Birkenhead, Bonar Law and Greenwood. Not a barrel of laughs

Slightly scary is the extent to which the pre-1921 era he describes mirrors our situation today. We’re currently having the same dialogue of the deaf, with Northern Unionists hearing every mention of a united Ireland as a threat to slaughter them in their beds and Southern (though not Northern) Nationalists blithely ignoring the fact that Unionism will never negotiate to unify the island.

As ever with Townshend, though, some of the most interesting parts of the book are the throwaway details. One that particularly caught my eye was a few sentences about the politicisation of the phrase “the Irish language” in the early 1900s.

When speaking to non-Irish audiences about Irish surnames, I repeatedly have to make the point that most of them have non-English-language origins in “Irish”. This is the name for the language used by everyone in Ireland today. But after saying it, to allay the puzzlement, I then have to add “by which I mean Gaelic”.  For a long time, I’ve been mildly irritated by this: Would ye not bleddywell learn the difference between Ireland and Scotland and call the language by its proper name?

Irish spoken in 1871

Townshend puts a stop to my gallop. Describing the Gaelic League (still its name today, note, not “The Irish League”), set up in 1893 as a non-sectarian, non-political organisation to promote and defend the language, he writes “Early in the new century, Gaelicists began to talk of ‘the Irish language’ rather than Gaelic, automatically (and deliberately) rendering those who did not speak it as less Irish and those who did not even acknowledge its status as non-Irish”. This may be over-simple. The language had been called “Irish” as well as “Gaelic” for centuries. But he’s right about the exclusionary implication in the carefully-coined phrase “the Irish language”: this is the (only) language of anyone who’s Irish. The League had been captured by Irish Irelanders using the language as a marker of national purity.  That’s why “Irish” is now the standard term in Ireland (including Northern Ireland – I checked in the Belfast News Letter) and “Gaelic” has West Brit overtones.
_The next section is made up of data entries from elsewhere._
Inductive value : Type :=
  | VUndefined
  | VNull
  | VBool (b : bool)
  | VNum (n : Z)
  | VStr (s : string)
  | VArr (items : list value)
  | VObj (fields : list (string * value)).

(** What a throwing operation throws. *)
Inductive exn : Type :=
  | TypeError.

(** Result of an expression that may throw. *)
Inductive result (A : Type) : Type :=
  | Ok (a : A)
  | Throw (e : exn).
Arguments Ok {A} a.
Arguments Throw {A} e.

(** ToBoolean. *)
Definition truthy (v : value) : bool :=
  match v with
  | VUndefined | VNull => false
  | VBool b => b
  | VNum n => negb (n =? 0)
  | VStr s => negb (String.eqb s "")
  | VArr _ | VObj _ => true
  end.

(** [v === 'lit'] for a string literal. *)
Definition strict_eq_str (v : value) (lit : string) : bool :=
  match v with
  | VStr s => String.eqb s lit
  | _ => false
  end.

(** Own property of an object built by [JSON.parse]. *)
Fixpoint assoc (k : string) (fields : list (string * value)) : value :=
  match fields with
  | [] => VUndefined
  | (k', v) :: rest => if String.eqb k k' then v else assoc k rest
  end.

(** [v.name], for the names the client reads ([request_id], [type],
    [error], [data], [choices], [delta], [message], [content]); none of
    them is inherited by arrays, strings, numbers or booleans. *)
Definition get_field (v : value) (name : string) : result value :=
  match v with
  | VUndefined | VNull => Throw TypeError
  | VObj fields => Ok (assoc name fields)
  | VBool _ | VNum _ | VStr _ | VArr _ => Ok VUndefined
  end.

(** [v[0]]. *)
Definition get_index0 (v : value) : result value :=
  match v with
  | VUndefined | VNull => Throw TypeError
  | VArr (x :: _) => Ok x
  | VArr [] => Ok VUndefined
  | VStr (String c _) => Ok (VStr (String c EmptyString))
  | VStr EmptyString => Ok VUndefined
  | VObj fields => Ok (assoc "0" fields)
  | VBool _ | VNum _ => Ok VUndefined
  end.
Of course, if that vision of linguistic national purity had come about, I’d be writing this in Irish. And, to put it in Dublin English, I am in me Erse.

1913 Poster for Seachtain na Gaelige,  “Irish  [Language] Week”.

18 thoughts on “Irish or Gaelic? Or Erse?”

    1. Hi , ive been researching my heritage, I am a bit confused about this. My grandparents were from Ireland Cork I believe, My Mum was born in Glasgow and my Dad Liverpool. I guess we would be all mixed up. Just wondering how this works.Thanls.

      1. For centuries, Irish people have left/leave Ireland for work opportunities that could not/cannot be found in Ireland. The Irish economy had improved significantly since the 1980s, except for the 2008 Great Recession and its prolonged aftermath. There were/are large historical Irish communities and significant Irish ancestry among the population of Great Britain, especially in London, Birmingham, Glasgow, Liverpool, Manchester, etc. This made establishing and finding work in these locations easier.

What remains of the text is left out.